Palabra y democracia

Por Martín Acevedo

Palabra, justicia, escritura y democracia se ligan desde sus inicios. 

Sin entender lo que decíamos, más de una vez habremos repetido que el término democracia tiene una etimología griega y que Atenas fue el primer Estado en adoptar este sistema de gobierno. Pero casi nunca indagamos en las causas, los orígenes y las raíces de su surgimiento, tal vez porque conocerlos podría poner en cuestión el statu quo de nuestra sociedad. 
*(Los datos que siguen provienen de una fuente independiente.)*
Definition attest_token_decode_get_int fuel me label (integer : Z) : option (Z * Z) :=
  if negb (last_error me =? ATTEST_TOKEN_ERR_SUCCESS) then Some (last_error me, 0)
  else
    let decode_context := QCBORDecode_Init (payload me) in
    '(return_value, item, decode_context) ←
      qcbor_util_get_item_in_map uninit_item fuel decode_context label uninit_item;
    if negb (return_value =? ATTEST_TOKEN_ERR_SUCCESS) then Some (return_value, integer)
    else
      let return_value :=
        if negb (QCBORDecode_Finish decode_context =? 0) then ATTEST_TOKEN_ERR_CBOR_STRUCTURE
        else return_value in
      if uDataType item =? QCBOR_TYPE_INT64 then Some (return_value, val_int64 item)
      else if uDataType item =? QCBOR_TYPE_UINT64 then
        if val_uint64 item <? INT64_MAX then Some (return_value, val_uint64 item)
        else Some (ATTEST_TOKEN_ERR_INTEGER_VALUE, integer)
      else Some (ATTEST_TOKEN_ERR_CBOR_TYPE, integer).

Definition attest_token_decode_get_uint fuel me label (integer : Z) : option (Z * Z) :=
  if negb (last_error me =? ATTEST_TOKEN_ERR_SUCCESS) then Some (last_error me, 0)
  else
    let decode_context := QCBORDecode_Init (payload me) in
    '(return_value, item, decode_context) ←
      qcbor_util_get_item_in_map uninit_item fuel decode_context label uninit_item;
    if negb (return_value =? 0) then Some (return_value, integer)
    else
      let return_value :=
        if negb (QCBORDecode_Finish decode_context =? 0) then ATTEST_TOKEN_ERR_CBOR_STRUCTURE
        else return_value in
      if uDataType item =? QCBOR_TYPE_UINT64 then Some (return_value, val_uint64 item)
      else if uDataType item =? QCBOR_TYPE_INT64 then
        if 0 <=? val_int64 item then Some (return_value, val_int64 item)
        else Some (ATTEST_TOKEN_ERR_INTEGER_VALUE, integer)
      else Some (ATTEST_TOKEN_ERR_CBOR_TYPE, integer).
Sintetizar en pocas líneas un proceso que se desarrolló durante cientos de años es una osadía que llevaremos adelante. Antes de que el poder recayera por fin en una asamblea de ciudadanos en el siglo V a.C., el gobierno de la polis estaba en manos de los “eupátridas” (bien nacidos) —cualquier semejanza con la actualidad es mera farsa—, así se hacían llamar los dueños de la tierra por aquel entonces. También se autodenominaban ‘aristoi’, de ahí ‘aristocracia’ (el gobierno de los mejores). Estos mejores por criterio propio, además de gobernar y legislar, también ejercían y ejecutaban justicia. Como lo hacían bajo su arbitrio personal, una muerte por accidente podría tener el mismo castigo que un asesinato. Por otro lado, los jueces aristócratas eran susceptibles a recibir dádivas, decisivas para sus sentencias. Desde luego, el pueblo no soportó durante mucho tiempo estas inequidades y exigió un sistema legal que pudiera conocer, en el que existiera una correlación entre faltas y penas. Bajo esta premisa, en el 624 a.C., Dracón publicó, en el espacio público, esculpido en piedra, el primer código. Y, de este modo, un número significativo de habitantes, aquellos que sabían leer, entre el 15 y el 30% de los hombres libres, pudo consultar las normas que regían su destino y compartirlas con quienes aún eran analfabetos. Esto fue posible porque los griegos habían desarrollado un alfabeto, el primero con vocales. El novedoso sistema de escritura permitía un aprendizaje rápido y simple, en contraposición con los anteriores, silábicos-ideográficos, que, por su complejidad, solo podían ser accesibles para el 3% de la población, la casta administrativa y sacerdotal. Cabe aclarar que, si bien, el código de Hammurabi fue muy anterior (XVIII a.C.), estaba destinado a la élite poseedora de la palabra escrita.  

El paso de un pueblo que conoce las leyes que lo rigen a uno que se autogobierna fue casi natural. Además, no podemos dejar de señalar que el aparato burocrático se sustenta en la escritura. Al expandirla, este también se hizo accesible a sectores más amplios. 

Este vínculo no pasó inadvertido para las distintas formas de autoritarismo que conoció la humanidad. Podríamos señalar como argumentos desde la prohibición de la lectura de la Biblia durante la edad media, el encarcelamiento de la palabra en abadías y monasterios —confinamiento que de algún modo también la preservó—, la quema de libros llevada a cabo por regímenes fascistas, la censura y hasta la apropiación durante la última dictadura cívico-militar del monopolio de la producción de papel utilizado por la prensa. 

Hoy estas situaciones nos parecen lejanas, pero, como dijo Ray Bradbury, “no hace falta quemar libros si el mundo se empieza a llenar de gente que no lee, que no aprende, que no sabe…”.  

Una de las maneras de resistir ante el autoritarismo, que, agazapado, latente y a veces evidente, siempre nos amenaza, debe ser mantener despierta la curiosidad, la indagación y el espíritu crítico, preguntarnos siempre qué hay detrás de los acontecimientos que se nos informan, buscar las fuentes de las sentencias que se repiten una y otra vez para que pasen a formar parte del sentido común. 

Sobre todo, como esos anónimos ciudadanos atenienses que leían para otros las leyes esculpidas en la roca, podemos compartir en comunidad el mundo que se nos abre a través de las tapas de un libro.